Typically, examination of linguistic relativity involves either a comparison of different languages (e.g., Sera et al., 2002; Vigliocco et al., 2005) or the performance of bilingual speakers under different conditions (Kousta et al., 2008). Our study differs from many others in that it focused on one single language. Does this diminish the significance of our findings? Could, for instance, our observation of a gender congruency effect be the result of a universal pattern of assigning sex to allegories, rather than language-specific sex-mappings? We do not believe this to be the case. To reiterate an argument developed elsewhere (Bender et al., 2011), the general presumptions in this field of research are, first, that grammatical structures implicit in a language should affect how speakers of this language perceive or categorize respective items, and, second, that this should be done differently in different languages. To test the first presumption, cross-linguistic comparisons are not required. If linguistic structure prestructures thought within each single language (Whorf, 1956, p. 213f.), it should be sufficient to examine whether thought is indeed prestructured, in our study: whether masculine words are conceived of as more male than feminine words (and vice versa). If evidence for this first presumption is not unequivocal—as is the case in our study—testing the second is redundant for this particular instance.

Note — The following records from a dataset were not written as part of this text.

(** * AdvancedControlFlow: the Multi Conditional Select node

    A shallow embedding of [K2Node_MultiConditionalSelect.cpp].

    The editor keeps every pin as a heap object and a node holds an ordered
    array of pointers to its pins.  The embedding keeps that shape: pins live
    in an arena ([Heap]), a pointer is an index into it, and the member
    functions of the node are computations in a state-and-failure monad.  A
    computation fails exactly where the C++ code would dereference a null or
    dangling pointer or index an array out of range.

    The nodes spawned by [ExpandNode] are kept as records whose pins carry
    their links, and a small evaluator gives the primitive nodes (Select,
    Make Array, Array_Find, EqualEqual_IntInt) their data-flow meaning. *)

From Stdlib Require Import ZArith Ascii String List Lia Bool.
From stdpp Require Import base list strings pretty.

Open Scope string_scope.
Open Scope list_scope.

(** ** Data model *)

Abbreviation FName := string (only parsing).

(** Pin categories of the Blueprint schema ([UEdGraphSchema_K2::PC_*]). *)
Definition PC_Wildcard : FName := "wildcard".
Definition PC_Boolean : FName := "bool".
Definition PC_Int : FName := "int".
Definition PC_Exec : FName := "exec".

Record FEdGraphPinType := {
  PinCategory : FName;
  PinSubCategory : FName
}.

Inductive EEdGraphPinDirection := EGPD_Input | EGPD_Output.

(** A [UEdGraphPin*] that is known not to be null: an index into the arena. *)
Abbreviation PinPtr := nat (only parsing).

Record UEdGraphPin := {
  PinName : FName;
  Direction : EEdGraphPinDirection;
  PinType : FEdGraphPinType;
  PinFriendlyName : string;
  DefaultValue : string;
  LinkedTo : list PinPtr
}.

Definition with_PinType (t : FEdGraphPinType) (p : UEdGraphPin) : UEdGraphPin :=
  {| PinName := PinName p; Direction := Direction p; PinType := t;
     PinFriendlyName := PinFriendlyName p; DefaultValue := DefaultValue p;
     LinkedTo := LinkedTo p |}.

Definition with_PinFriendlyName (n : string) (p : UEdGraphPin) : UEdGraphPin :=
  {| PinName := PinName p; Direction := Direction p; PinType := PinType p;
     PinFriendlyName := n; DefaultValue := DefaultValue p;
     LinkedTo := LinkedTo p |}.

Definition with_DefaultValue (v : string) (p : UEdGraphPin) : UEdGraphPin :=
  {| PinName := PinName p; Direction := Direction p; PinType := PinType p;
     PinFriendlyName := PinFriendlyName p; DefaultValue := v;
     LinkedTo := LinkedTo p |}.

Definition with_LinkedTo (l : list PinPtr) (p : UEdGraphPin) : UEdGraphPin :=
  {| PinName := PinName p; Direction := Direction p; PinType := PinType p;
     PinFriendlyName := PinFriendlyName p; DefaultValue := DefaultValue p;
     LinkedTo := l |}.

(** *** Pins and nodes of the intermediate graph *)

(** Which pin of an intermediate node. *)
Inductive PinSel :=
| SelIndex
| SelOption (i : nat)
| SelInput (i : nat)
| SelParam (name : string)
| SelReturn.

(** A pin of an intermediate node: the node's position in the list of
    spawned nodes and the pin inside it. *)
Definition IPinRef : Type := nat * PinSel.

(** The peer of a link held by an intermediate pin: a pin of the arena or a
    pin of another intermediate node. *)
Inductive PinLink :=
| ToPin (p : PinPtr)
| ToIntermediate (r : IPinRef).

Record IPin := {
  IPinType : FEdGraphPinType;
  IDefaultValue : string;
  ILinkedTo : list PinLink
}.

Definition wildcard_type : FEdGraphPinType :=
  {| PinCategory := PC_Wildcard; PinSubCategory := "" |}.

Definition new_IPin (Category : FName) : IPin :=
  {| IPinType := {| PinCategory := Category; PinSubCategory := "" |};
     IDefaultValue := ""; ILinkedTo := [] |}.

Definition with_IPinType (t : FEdGraphPinType) (p : IPin) : IPin :=
  {| IPinType := t; IDefaultValue := IDefaultValue p; ILinkedTo := ILinkedTo p |}.

Definition with_IPinCategory (c : FName) (p : IPin) : IPin :=
  with_IPinType {| PinCategory := c; PinSubCategory := PinSubCategory (IPinType p) |} p.

Definition with_IDefaultValue (v : string) (p : IPin) : IPin :=
  {| IPinType := IPinType p; IDefaultValue := v; ILinkedTo := ILinkedTo p |}.

Definition with_ILinkedTo (l : list PinLink) (p : IPin) : IPin :=
  {| IPinType := IPinType p; IDefaultValue := IDefaultValue p; ILinkedTo := l |}.

(** The primitive nodes the expansion spawns. *)
Inductive K2Node :=
| K2Node_Select (IndexPin : IPin) (OptionPins : list IPin) (ReturnValuePin : IPin)
| K2Node_MakeArray (InputPins : list IPin) (OutputPin : IPin)
| K2Node_CallFunction (FunctionName : string) (ParamPins : list (string * IPin))
    (ReturnValuePin : IPin).

(** *** The editor state seen by the node *)

Record World := {
  Heap : list UEdGraphPin;      (* every pin object *)
  Pins : list PinPtr;           (* the node's [Pins] array *)
  Intermediate : list K2Node;   (* nodes spawned by the compiler context *)
  Modified : bool               (* the owning blueprint is marked modified *)
}.

Definition with_Heap (h : list UEdGraphPin) (s : World) : World :=
  {| Heap := h; Pins := Pins s; Intermediate := Intermediate s; Modified := Modified s |}.

Definition with_Pins (ps : list PinPtr) (s : World) : World :=
  {| Heap := Heap s; Pins := ps; Intermediate := Intermediate s; Modified := Modified s |}.

Definition with_Intermediate (g : list K2Node) (s : World) : World :=
  {| Heap := Heap s; Pins := Pins s; Intermediate := g; Modified := Modified s |}.

Definition with_Modified (b : bool) (s : World) : World :=
  {| Heap := Heap s; Pins := Pins s; Intermediate := Intermediate s; Modified := b |}.

(** ** The state-and-failure monad *)

Definition M (A : Type) : Type := World -> option (A * World).

Definition ret {A} (a : A) : M A := fun s => Some (a, s).

Definition bind {A B} (m : M A) (k : A -> M B) : M B :=
  fun s => match m s with
           | Some (a, s') => k a s'
           | None => None
           end.

(** A crash: null or dangling dereference, array index out of range. *)
Definition fault {A} : M A := fun _ => None.

Declare Scope M_scope.
Delimit Scope M_scope with M.
Bind Scope M_scope with M.

Notation "x <- m ;; k" := (bind m (fun x => k))
  (at level 100, m at next level, right associativity) : M_scope.
Notation "m ;; k" := (bind m (fun _ => k))
  (at level 100, right associativity) : M_scope.

Open Scope M_scope.

Definition get_world : M World := fun s => Some (s, s).

Definition lift_option {A} (o : option A) : M A :=
  match o with
  | Some a => ret a
  | None => fault
  end.

(** [int32] arithmetic: the result of an operation is brought back into
    the 32-bit two's-complement range. *)
Definition wrap32 (x : Z) : Z := ((x + 2 ^ 31) mod 2 ^ 32 - 2 ^ 31)%Z.

(** [for (auto& x : l) body] *)
Fixpoint for_each {A} (l : list A) (body : A -> M unit) : M unit :=
  match l with
  | [] => ret tt
  | x :: l' => body x ;; for_each l' body
  end.

(** [for (int Index = lo; Index < hi; ++Index) body] *)
Definition for_range (lo hi : Z) (body : Z -> M unit) : M unit :=
  for_each (seqZ lo (hi - lo)) body.

(** [*P] for a possibly null pointer. *)
Definition read_pin (P : option PinPtr) : M UEdGraphPin :=
  fun s => match P with
           | Some p => match Heap s !! p with
                       | Some pin => Some (pin, s)
                       | None => None
                       end
           | None => None
           end.

(** [P->field = ...] for a possibly null pointer. *)
Definition write_pin (P : option PinPtr) (f : UEdGraphPin -> UEdGraphPin) : M unit :=
  fun s => match P with
           | Some p => match Heap s !! p with
                       | Some _ => Some (tt, with_Heap (alter f p (Heap s)) s)
                       | None => None
                       end
           | None => None
           end.

(** ** Host framework primitives *)

(** [TArray::IsValidIndex] *)
Definition IsValidIndex {A} (l : list A) (Index : Z) : bool :=
  (0 <=? Index)%Z && (Index <? Z.of_nat (length l))%Z.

Yet, as pointed out earlier, cross-linguistic differences in the mapping complexity of the gender systems may account for differences in the emergence and/or strength of respective effects (Sera et al., 2002; Vigliocco et al. 2005). Generalizations should therefore be drawn with caution: Whether a genuine gender effect might be found in a two-gender language like French or Spanish remains an open question for empirical investigation. Furthermore, the fact that we were unable to substantiate an unequivocal Whorfian effect in the domain of grammatical gender does not speak against Whorfian effects in other domains (see, e.g., Boroditsky & Gaby, 2010; Dolscheid, Shayan, Majid, & Casasanto, 2013; Haun, Rapold, Janzen, & Levinson, 2011; Majid, Bowerman, Kita, Haun, & Levinson, 2004).
Conclusion
Our study set out to investigate whether the grammatical gender of a noun affects its semantic content and whether a genuinely grammatical gender effect can be disentangled from an effect of allegorical association. To tackle these questions, we combined explicit and implicit measures to address the problem of strategic usage. What we did find was evidence for a gender congruency effect that was predominantly driven by associations with personified allegories, likely to be motivated in many instances by grammatical gender, but not directly by grammatical gender. We interpret this as a rubbing off from conceptual categories onto the semantic content of words rather than an effect of grammatical properties such as gender onto conceptualization, and therefore as a cultural rather than a linguistic effect. For this reason, we hesitate to regard it as evidence for linguistic relativity.
Our current studies will surely not put to rest the controversy on linguistic relativity, not even in this narrow and clearly defined domain of grammatical gender. In particular, the question of methodological rigor will remain an issue and a challenge. Nonetheless, we hope to have demonstrated that implicit methods like the EAST can go a long way to deal with these challenges and provide a thorough means for scrutinizing Whorfian effects. But whatever Whorfian effects may be detectable, Lady Liberty and Gevatter Tod are not likely to serve as figureheads in this endeavour.